Print the lines in the listing below that fall between the line with "unfold Key in" and the line with "match regexpExec pat fl input with", those two lines included, exactly as they stand and with nothing else.

= Beginning of Section =

(** * A shallow embedding of the WRP test harness

    The development follows two source files:

    - [test_wrp_helpers.py]: transcript segmentation
      ([extract_response_content]), JSON extraction
      ([extract_json_from_response]) and validation
      ([validate_json_response]);
    - [test_wrp_framework.py]: the test data model, the loader, the process
      driver ([_execute_wrp_subprocess]), one trial
      ([_run_single_test_iteration]) and the robustness loop ([run_test]).

    Conventions of the model.

    - A Python [str] is a [string]; one [ascii] stands for one character, so
      the model covers text whose code points are below 256.
    - Python exceptions are values of [exn] (a class tag and the text of
      [str(e)]); a function that may raise returns a [result].
    - JSON / YAML data is a [value].  Numbers are Python [int]s (unbounded
      integers); numbers with a fraction or an exponent are outside the model.
    - [json.loads] and [jsonschema.validate] are third-party code: the
      embedding takes them through the class [Libraries].
    - The child process, the clock and the file system are the environment:
      a [world] carries an oracle for the children and the log of what the
      driver did to them. *)

From Stdlib Require Import String Ascii List ZArith Lia Bool DecimalString.
Import ListNotations.
Local Open Scope string_scope.
Local Open Scope nat_scope.

(** ** Python runtime primitives *)

Module Py.

Definition chr (n : nat) : string := String (ascii_of_nat n) EmptyString.

(** ["\n"] and the double quote, which string literals cannot hold. *)
Definition nl : string := chr 10.
Definition dq : string := chr 34.

(** [str.isspace] on one character, for code points below 256; the same
    class is what [\s] matches in [re] on [str] patterns. *)
Definition isspace (c : ascii) : bool :=
  let n := nat_of_ascii c in
  ((9 <=? n) && (n <=? 13)) || ((28 <=? n) && (n <=? 32))
  || (n =? 133) || (n =? 160).

Fixpoint lstrip (s : string) : string :=
  match s with
  | EmptyString => EmptyString
  | String c s' => if isspace c then lstrip s' else s
  end.

Fixpoint rstrip (s : string) : string :=
  match s with
  | EmptyString => EmptyString
  | String c s' =>
      match rstrip s' with
      | EmptyString => if isspace c then EmptyString else String c EmptyString
      | r => String c r
      end
  end.

(** [s.strip()] *)
Definition strip (s : string) : string := rstrip (lstrip s).

(** [s.startswith(p)] *)
Definition startswith (p s : string) : bool := prefix p s.

(** [s.find(sub, start)]; [None] is Python's [-1]. *)
Definition find (sub s : string) (start : nat) : option nat :=
  index start sub s.

(** [sub in s] *)
Definition contains (sub s : string) : bool :=
  match find sub s 0 with Some _ => true | None => false end.

(** [s[a:b]] for [0 <= a], [0 <= b] *)
Definition slice (s : string) (a b : nat) : string := substring a (b - a) s.

(** [s[:n]] *)
Definition take (n : nat) (s : string) : string := substring 0 n s.

Fixpoint drop (n : nat) (s : string) : string :=
  match n, s with
  | O, _ => s
  | S n', String _ s' => drop n' s'
  | S _, EmptyString => EmptyString
  end.

(** [str(n)] for an [int] *)
Definition str_of_nat (n : nat) : string :=
  NilZero.string_of_uint (Nat.to_uint n).
Definition str_of_Z (z : Z) : string :=
  NilZero.string_of_int (Z.to_int z).

(** [s.lower()] on one character and on a string. *)
Definition lower_char (c : ascii) : ascii :=
  let n := nat_of_ascii c in
  if ((65 <=? n) && (n <=? 90))
     || ((192 <=? n) && (n <=? 222) && negb (n =? 215))
  then ascii_of_nat (n + 32) else c.
(** Listing the repositories yields a public one with twenty stars, then
    raises; the other queries raise at once. *)
Definition stars_partly_observed : BadgeTracker.Environment :=
  fun _ =>
    BadgeTracker.Build_Observation
      {| search_issues := None;
         get_repos :=
           Some (Yield {| private := false; stargazers_count := 20 |} Broken)
      |}
      None.

(** ** Notions used to state the properties of the earning plan *)

Inductive bucket :=
| Immediate
| Quick
| ShortTerm
| LongTerm
| Completed.

Definition bucket_eqb (a b : bucket) : bool :=
  match a, b with
  | Immediate, Immediate | Quick, Quick | ShortTerm, ShortTerm
  | LongTerm, LongTerm | Completed, Completed => true
  | _, _ => false
  end.

(** The list a plan keeps for a bucket. *)
Definition items (plan : Plan.t) (b : bucket) : list Item.t :=
  match b with
  | Immediate => Plan.immediate plan
  | Quick => Plan.quick plan
  | ShortTerm => Plan.short_term plan
  | LongTerm => Plan.long_term plan
  | Completed => Plan.completed plan
  end.

(** The badge names of a bucket, in the order the bucket presents them. *)
Definition bucket_names (plan : Plan.t) (b : bucket) : list string :=
  map Item.name (items plan b).

(** The lookup from badge name to the bucket of a badge that is not
    achieved, as the chain of membership tests in [get_earning_plan] has
    it. *)
Definition capability (badge_name : string) : bucket :=
  if str_in badge_name ["Quickdraw"; "YOLO"] then Immediate
  else if str_in badge_name ["Public Sponsor"] then Quick
  else if str_in badge_name
            ["Heart On Your Sleeve"; "Open Sourcerer"; "Pair Extraordinaire"]
  then ShortTerm
  else LongTerm.

(** The bucket of a badge of the progress dictionary. *)
Definition bucket_of (progress : Dict.t Progress.entry) (badge_name : string)
  : option bucket :=
  match Dict.get progress badge_name with
  | None => None
  | Some badge_info =>
      Some (if truthy (Progress.achieved_tier badge_info)
            then Completed
            else capability badge_name)
  end.

Definition in_bucket (progress : Dict.t Progress.entry) (b : bucket)
    (badge_name : string) : bool :=
  match bucket_of progress badge_name with
  | Some b' => bucket_eqb b b'
  | None => false
  end.

(** In how many places of the plan a badge stands. *)
Definition occurrences (plan : Plan.t) (badge_name : string) : nat :=
  fold_right Nat.add 0%nat
    (map (fun b => count_occ string_dec (bucket_names plan b) badge_name)
       [Immediate; Quick; ShortTerm; LongTerm; Completed]).

(** ** Services used to state the properties of the workflows *)

Definition call_eqb (a b : call) : bool :=
  match a, b with
  | create_repo, create_repo | create_issue, create_issue
  | issue_edit_closed, issue_edit_closed | repo_delete, repo_delete
  | get_branch, get_branch | create_git_ref, create_git_ref
  | create_file, create_file | create_pull, create_pull
  | pr_merge, pr_merge | get_repo, get_repo
  | issue_create_comment, issue_create_comment => true
  | _, _ => false
  end.

(** No call raises. *)
Definition all_succeed : Oracle := fun _ _ => false.

(** Call [c] raises whenever it is made; every other call returns. *)
Definition fails_at (c : call) : Oracle := fun _ c' => call_eqb c' c.

(** Call [c] raises the first time it is made and returns afterwards;
    every other call returns. *)
Definition fails_once_at (c : call) : Oracle :=
  fun history c' =>
    call_eqb c' c
    && negb (existsb
               (fun e =>
                  match e with Call_raised c'' => call_eqb c'' c | _ => false end)
               history).

(** The events of a run and what it returned. *)
Definition events {A} (r : list event * option A) : list event := fst r.
Definition returned {A} (r : list event * option A) : option A := snd r.

(** The state sequence of a run; a run that does not return [True] ends
    in [Failed]. *)
Definition run_states (r : list event * option bool) : list state :=
  state_sequence (events r)
    match returned r with Some true => true | _ => false end.
(** * nginx-log-analyzer: the parse, aggregate and rank pipeline of
    [log_analyzer.py], embedded in Rocq.

    Conventions of the embedding.
    - A Python [str] is a [string]; its characters are code points below 256.
    - A Python [int] is a [Z].  A Python [float] is an exact rational [Q]:
      the binary rounding error of float arithmetic is outside the model, and
      so is the difference between the summation algorithms of CPython
      versions.  Integers passed where floats are expected (as the tests of
      the repository do) are the same rationals.
    - A raised exception is the [Raise] outcome of the [result] monad.
    - A [dict] whose iteration order matters is an association list in
      insertion order.
    - A generator is the list of the values it yields together with the
      outcome it ends with. *)

From Stdlib Require Import ZArith QArith Qround Qabs Lia Lqa.
From Stdlib Require Import String Ascii DecimalString DecimalZ Bool Arith List.
From Stdlib Require Import Sorted Permutation.
Import ListNotations.

Local Open Scope string_scope.
Local Open Scope list_scope.
Local Open Scope nat_scope.

(** ** Exceptions and results *)

Module Py.

(** The exceptions the pipeline can raise. *)
Inductive exn : Type :=
| ValueError (msg : string)
| RuntimeError (msg : string)
| ZeroDivisionError
| IndexError
| KeyError (key : string)
| TypeError.

Inductive result (A : Type) : Type :=
| Ok (a : A)
| Raise (e : exn).

Arguments Ok {A} a.
Arguments Raise {A} e.

Definition bind {A B : Type} (r : result A) (f : A -> result B) : result B :=
  match r with
  | Ok a => f a
  | Raise e => Raise e
  end.

(** [d[k]] on a dict kept as an association list. *)
Fixpoint lookup {V : Type} (k : string) (d : list (string * V)) : option V :=
  match d with
  | [] => None
  | (k', v) :: d' => if String.eqb k' k then Some v else lookup k d'
  end.

Definition getitem {V : Type} (d : list (string * V)) (k : string) : result V :=
  match lookup k d with
  | Some v => Ok v
  | None => Raise (KeyError k)
  end.

(** [d[k] = v]: an existing key keeps its place, a new one goes last. *)
Fixpoint setitem {V : Type} (k : string) (v : V) (d : list (string * V))
  : list (string * V) :=
  match d with
  | [] => [(k, v)]
  | (k', v') :: d' =>
      if String.eqb k' k then (k', v) :: d' else (k', v') :: setitem k v d'
  end.

(** [d.update(other)]. *)
Definition update {V : Type} (d other : list (string * V)) : list (string * V) :=
  fold_left (fun acc kv => setitem (fst kv) (snd kv) acc) other d.

(** [l[i]] for a Python index: negative indices count from the end. *)
Definition index {A : Type} (l : list A) (i : Z) : result A :=
  let n := Z.of_nat (length l) in
  let j := (if i <? 0 then n + i else i)%Z in
  if ((0 <=? j) && (j <? n))%Z then
    match nth_error l (Z.to_nat j) with
    | Some x => Ok x
    | None => Raise IndexError
    end
  else Raise IndexError.

(** [l[:n]] for an integer [n]: a negative [n] drops the last [-n] items. *)
Definition slice_to {A : Type} (l : list A) (n : Z) : list A :=
  if (0 <=? n)%Z then firstn (Z.to_nat n) l
  else firstn (length l - Z.to_nat (- n)) l.

(** [len(l)]. *)
Definition len {A : Type} (l : list A) : Z := Z.of_nat (length l).

(** [sum(l)]: a left fold from 0. *)
Definition sum (l : list Q) : Q := fold_left Qplus l 0%Q.

(** [max(l)]: the first largest item; ValueError on an empty list. *)
Definition max (l : list Q) : result Q :=
  match l with
  | [] => Raise (ValueError "max() arg is an empty sequence")
  | x :: l' => Ok (fold_left (fun m y => if Qle_bool y m then m else y) l' x)
  end.

(** [a / b] on numbers: true division. *)
Definition truediv (a b : Q) : result Q :=
  if Qeq_bool b 0 then Raise ZeroDivisionError else Ok (a / b)%Q.

(** Ascending insertion of [x] before the first item that is not smaller:
    the step of a stable sort. *)
Fixpoint insert_asc (x : Q) (l : list Q) : list Q :=
  match l with
  | [] => [x]
  | y :: l' => if Qle_bool x y then x :: y :: l' else y :: insert_asc x l'
  end.

(** [sorted(l)] on numbers.  Python's sort is stable, and every stable sort
    returns the same list; it is modelled by insertion. *)
Definition sorted (l : list Q) : list Q := fold_right insert_asc [] l.

(** Rounding of a rational to the nearest integer, ties to the even one. *)
Definition round_half_even (q : Q) : Z :=
  let f := Qfloor q in
  match (q - inject_Z f ?= 1 # 2)%Q with
  | Lt => f
  | Gt => (f + 1)%Z
  | Eq => if Z.even f then f else (f + 1)%Z
  end.

(** [round(x, ndigits)] for [ndigits >= 0]: the nearest multiple of
    [10 ** -ndigits], ties to even, in lowest terms. *)
Definition round (x : Q) (ndigits : nat) : Q :=
  let scale := Z.to_pos (10 ^ Z.of_nat ndigits) in
  Qred (round_half_even (x * inject_Z (Zpos scale))%Q # scale).

End Py.

Import Py.

Declare Scope py_scope.
Notation "x <- c1 ;; c2" := (bind c1 (fun x => c2))
  (at level 61, c1 at next level, right associativity) : py_scope.
Local Open Scope py_scope.

(** ** The regular expressions of [re] that the grammar uses

    [re.compile(p).match(line)] is a backtracking search anchored at the
    start of the line.  The grammar of the analyzer only uses single
    characters, character classes, greedy and lazy repetitions of a class,
    concatenation and named groups, so a pattern is a list of such items and
    a group is a pair of marks around its body. *)

Module Re.

(** Character classes. *)
Inductive cls : Type :=
| Digit                 (* \d *)
| Space                 (* \s *)
| NotSpace              (* \S *)
| Dot                   (* . *)
| Chr (c : ascii)       (* a literal character *)
| Union (a b : cls).    (* [ab] *)

(** [\d] on the code points below 256: the ten ASCII digits. *)
Definition is_digit (a : ascii) : bool :=
  let n := nat_of_ascii a in ((48 <=? n) && (n <=? 57))%nat.

(** [\s] on the code points below 256: tab to carriage return, the four
    separators 28 to 31, the space, NEL and the no-break space. *)
Definition is_space (a : ascii) : bool :=
  let n := nat_of_ascii a in
  (((9 <=? n) && (n <=? 13)) || ((28 <=? n) && (n <=? 32))
   || (n =? 133) || (n =? 160))%nat.

Fixpoint cls_match (c : cls) (a : ascii) : bool :=
  match c with
  | Digit => is_digit a
  | Space => is_space a
  | NotSpace => negb (is_space a)
  | Dot => negb (Ascii.eqb a "010")
  | Chr c' => Ascii.eqb a c'
  | Union c1 c2 => cls_match c1 a || cls_match c2 a
  end.

Inductive item : Type :=
| One (c : cls)                              (* one character of the class *)
| Rep (greedy : bool) (min : nat) (c : cls)  (* c*  c+  c*? *)
| Open (name : string)                       (* (?P<name> *)
| Close (name : string).                     (* ) *)

Definition regex : Type := list item.

Definition star (c : cls) : item := Rep true 0 c.
Definition plus (c : cls) : item := Rep true 1 c.
Definition lazy_star (c : cls) : item := Rep false 0 c.
Definition lit (c : ascii) : item := One (Chr c).
Definition group (name : string) (body : regex) : regex :=
  Open name :: body ++ [Close name].

(** The marks of a match in progress: where each group opened, and the span
    (start, end) of each group that closed, the last closed first. *)
Record marks : Type := {
  starts : list (string * nat);
  spans : list (string * (nat * nat))
}.

Definition no_marks : marks := {| starts := []; spans := [] |}.

Definition mark_open (name : string) (pos : nat) (m : marks) : marks :=
  {| starts := (name, pos) :: starts m; spans := spans m |}.

(** Where the group [name] opened last (a group that never opened, which
    the syntax of patterns excludes, gets the empty span). *)
Definition start_of (name : string) (pos : nat) (m : marks) : nat :=
  match lookup name (starts m) with
  | Some st => st
  | None => pos
  end.

Definition mark_close (name : string) (pos : nat) (m : marks) : marks :=
  {| starts := starts m; spans := (name, (start_of name pos m, pos)) :: spans m |}.

(** What is left to do after an item: the rest of the text, the position
    reached and the marks, to the end of the match and its marks. *)
Definition cont : Type := list ascii -> nat -> marks -> option (nat * marks).

(** A greedy repetition takes as many characters as it can, and gives them
    back one at a time while the rest of the pattern fails. *)
Fixpoint greedy (c : cls) (min : nat) (k : cont) (s : list ascii) (pos : nat)
  (m : marks) {struct s} : option (nat * marks) :=
  let stop := match min with O => k s pos m | S _ => None end in
  match s with
  | a :: s' =>
      if cls_match c a then
        match greedy c (Nat.pred min) k s' (S pos) m with
        | Some r => Some r
        | None => stop
        end
      else stop
  | [] => stop
  end.

(** A lazy repetition takes as few characters as it can, and one more each
    time the rest of the pattern fails. *)
Fixpoint lazy (c : cls) (min : nat) (k : cont) (s : list ascii) (pos : nat)
  (m : marks) {struct s} : option (nat * marks) :=
  let more :=
    match s with
    | a :: s' =>
        if cls_match c a then lazy c (Nat.pred min) k s' (S pos) m else None
    | [] => None
    end in
  match min with
  | O => match k s pos m with Some r => Some r | None => more end
  | S _ => more
  end.
Lemma get_lists_agree calls : ∀ clock st table,
  agrees clock (list_cache st) table →
  Forall (λ c, clock ≤ UtcNow c.1.1) calls →
  clock_runs_on calls →
  Forall (λ c, valid_input (VStr c.1.2) c.2 = true) calls →
  let ideal := ideal_get_lists (__time_to_live (list_cache st)) calls table in
  ∃ st',
    get_lists calls st = (Returns (ideal.*1), st') ∧
    filter is_lookup (events st')
    = filter is_lookup (events st) ++ mjoin (ideal.*2) ∧
    first_cache st' = first_cache st.
Proof.
  induction calls as [|[[host q] params] calls IH];
    intros clock st table Hag Hclock [Hstored Hsorted] Hvalid ideal.
  { exists st. cbn. by rewrite app_nil_r. }
  apply Forall_cons in Hclock as [Hnow Hclock]. cbn [fst snd] in Hnow.
  apply Forall_cons in Hstored as [Hlater Hstored]. cbn [fst snd] in Hlater.
  apply StronglySorted_inv in Hsorted as [Hsorted Hnext]. cbn [fst snd] in Hnext.
  apply Forall_cons in Hvalid as [Hv Hvalid]. cbn [fst snd] in Hv.
  destruct (valid_input_str _ _ Hv) as (q' & [= <-] & Hq & Hp).
  destruct (get_cache_key_valid q params Hp) as (s & Hs & Hkey).
  assert (∀ st1 table1 result lookup,
    agrees (UtcNow_stored host) (list_cache st1) table1 →
    __time_to_live (list_cache st1) = __time_to_live (list_cache st) →
    first_cache st1 = first_cache st →
    filter is_lookup (events st1) = filter is_lookup (events st) ++ lookup →
    get_list host (VStr q) params st = (Returns result, st1) →
    let rest := ideal_get_lists (__time_to_live (list_cache st)) calls table1 in
    ∃ st',
      get_lists ((host, q, params) :: calls) st
      = (Returns (result :: rest.*1), st') ∧
      filter is_lookup (events st')
      = filter is_lookup (events st) ++ lookup ++ mjoin (rest.*2) ∧
      first_cache st' = first_cache st) as Hrest.
  { intros st1 table1 result lookup Hag1 Httl1 Hfc1 Hev1 Hget rest.
    destruct (IH (UtcNow_stored host) st1 table1 Hag1)
      as (st' & Hrun & Hev & Hfc); [done|done|done|].
    exists st'. cbn [SqlWrapper.get_lists].
    unfold mbind at 1, W_bind at 1, wbind at 1. rewrite Hget.
    unfold mbind at 1, W_bind at 1, wbind at 1. rewrite Hrun, Httl1.
    split_and!; [done| |congruence].
    rewrite Hev, Hev1, Httl1. by rewrite <-(assoc_L (++)). }
  unfold ideal. cbn [SqlWrapper.ideal_get_lists]. rewrite Hkey.
  assert (get_list host (VStr q) params st
          = get_list_body host (VStr q) params st) as Hbody.
  { unfold SqlWrapper.get_list. by rewrite unpack_unpacked, unpacked_valid. }
  pose proof (get_list_body_valid host q params st (q, s) Hv Hkey) as Hget.
  rewrite <-Hbody in Hget. clear Hbody.
  assert ((∀ it, _cache (list_cache st) !! (q, s) = Some it →
             has_expired (UtcNow host) (item_date it) (list_cache st) = true)
          ∨ ∃ v t, _cache (list_cache st) !! (q, s) = Some (Item v (Some t)) ∧
                   UtcNow host - t ≤ __time_to_live (list_cache st))
    as [Hmiss|(v & t & Hit & Hle)].
  { destruct (_cache (list_cache st) !! (q, s)) as [[v [t|]]|]; [| |by left].
    - destruct (has_expired (UtcNow host) (Some t) (list_cache st)) eqn:Hexp.
      + left. by intros it [= <-].
      + right. exists v, t. split; [done|].
        cbn in Hexp. apply bool_decide_eq_false in Hexp. lia.
    - left. by intros it [= <-]. }
  - (* the cache cannot give the key: the database is asked *)
    pose proof (agrees_miss _ _ _ _ (q, s) Hag Hnow Hmiss) as Hideal.
    rewrite getitem_miss in Hget by done. cbn [is_KeyError] in Hget.
    cbn zeta in Hget.
    destruct (agrees_setitem clock (UtcNow_stored host) _ table (q, s)
                (VList (GetList host q params)) Hag)
      as (cache' & Hset & Httl' & Hag'); [lia| |].
    { intros it Hit. apply (has_expired_later (UtcNow host)); [done|].
      by apply Hmiss. }
    rewrite Hset in Hget.
    eapply Hrest in Hget; [|exact Hag'|exact Httl'|done|].
    + destruct Hget as (st' & Hrun & Hev & Hfc). exists st'.
      revert Hideal.
      destruct (table !! _) as [[result t]|]; [intros ->|intros _];
        (split_and!; [exact Hrun|exact Hev|exact Hfc]).
    + cbn [events]. rewrite !filter_app, filter_traced, app_nil_r. done.
  - (* the cache gives the key *)
    pose proof Hag as [Hstep Hkv]. specialize (Hkv (q, s)).
    unfold Key in *. rewrite Hit in Hkv. destruct Hkv as (t' & [= <-] & Ht).
    cbn [item_value] in Ht.
    rewrite (getitem_hit _ _ v t) in Hget by done.
    eapply (Hrest _ table _ []) in Hget.
    + destruct Hget as (st' & Hrun & Hev & Hfc). exists st'.
      rewrite Ht. rewrite bool_decide_eq_true_2 by done.
      split_and!; [exact Hrun|exact Hev|exact Hfc].
    + cbn [list_cache]. apply (agrees_later clock); [lia|done].
    + done.
    + done.
    + cbn [events]. by rewrite filter_app, filter_traced.
Qed.
(** The JavaScript number of an integer.  Numbers are IEEE 754 binary64
    values, which the kernel's [float]s are; the conversion is exact for an
    integer of absolute value at most [2^53], and every score is far below. *)
Definition numberOfZ (z : Z) : float :=
  if z <? 0 then PrimFloat.opp (PrimFloat.of_uint63 (Uint63.of_Z (- z)))
  else PrimFloat.of_uint63 (Uint63.of_Z z).

(** [score >= min * 3], [score >= min * 1.5], [score >= min]: the products
    are binary64 products, rounded as the machine rounds them, and a
    comparison with NaN is false. *)
Definition confidenceLabel (score min : float) : BucketConfidence :=
  if PrimFloat.leb (PrimFloat.mul min 3%float) score then high
  else if PrimFloat.leb (PrimFloat.mul min 1.5%float) score then medium
  else if PrimFloat.leb min score then low
  else none.

(** Equality of two labels, as a boolean. *)
Definition sameLabel (a b : BucketConfidence) : bool :=
  match a, b with
  | high, high | medium, medium | low, low | none, none => true
  | _, _ => false
  end.


(* ------------------------------------------------------------------ *)
(** ** Pattern matching helpers *)
(* ------------------------------------------------------------------ *)

Section Engine.

Context {rt : JsRuntime}.

(** [new RegExp(pat, fl).test(input)]. *)
Definition regexpTest (pat fl input : string) : bool :=
  match regexpExec pat fl input with
  | Some _ => true
  | None => false
  end.

(** [re.test(input)] for a literal of the tables. *)
Definition test (re : RegExp) (input : string) : bool :=
  regexpTest (source re) (flags re) input.

Definition matchAll (html : string) (patterns : list PatternEntry) (category : string)
  : list Signal :=
  flat_map (fun '(pat, conf, desc) =>
    match regexpExec pat "is" html with
    | Some m => [mkSignal category desc conf (sliceTo 120%N (matched m))]
    | None => []
    end) patterns.

(** [tagMatch[1]]. *)
Definition group1 (m : RegExpExecArray) : string := default "" (captures m !! 0%nat).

= End of Section =

Written reply.
    unfold Key in *. rewrite Hit in Hkv. destruct Hkv as (t' & [= <-] & Ht).
    cbn [item_value] in Ht.
    rewrite (getitem_hit _ _ v t) in Hget by done.
    eapply (Hrest _ table _ []) in Hget.
    + destruct Hget as (st' & Hrun & Hev & Hfc). exists st'.
      rewrite Ht. rewrite bool_decide_eq_true_2 by done.
      split_and!; [exact Hrun|exact Hev|exact Hfc].
    + cbn [list_cache]. apply (agrees_later clock); [lia|done].
    + done.
    + done.
    + cbn [events]. by rewrite filter_app, filter_traced.
Qed.
(** The JavaScript number of an integer.  Numbers are IEEE 754 binary64
    values, which the kernel's [float]s are; the conversion is exact for an
    integer of absolute value at most [2^53], and every score is far below. *)
Definition numberOfZ (z : Z) : float :=
  if z <? 0 then PrimFloat.opp (PrimFloat.of_uint63 (Uint63.of_Z (- z)))
  else PrimFloat.of_uint63 (Uint63.of_Z z).

(** [score >= min * 3], [score >= min * 1.5], [score >= min]: the products
    are binary64 products, rounded as the machine rounds them, and a
    comparison with NaN is false. *)
Definition confidenceLabel (score min : float) : BucketConfidence :=
  if PrimFloat.leb (PrimFloat.mul min 3%float) score then high
  else if PrimFloat.leb (PrimFloat.mul min 1.5%float) score then medium
  else if PrimFloat.leb min score then low
  else none.

(** Equality of two labels, as a boolean. *)
Definition sameLabel (a b : BucketConfidence) : bool :=
  match a, b with
  | high, high | medium, medium | low, low | none, none => true
  | _, _ => false
  end.


(* ------------------------------------------------------------------ *)
(** ** Pattern matching helpers *)
(* ------------------------------------------------------------------ *)

Section Engine.

Context {rt : JsRuntime}.

(** [new RegExp(pat, fl).test(input)]. *)
Definition regexpTest (pat fl input : string) : bool :=
  match regexpExec pat fl input with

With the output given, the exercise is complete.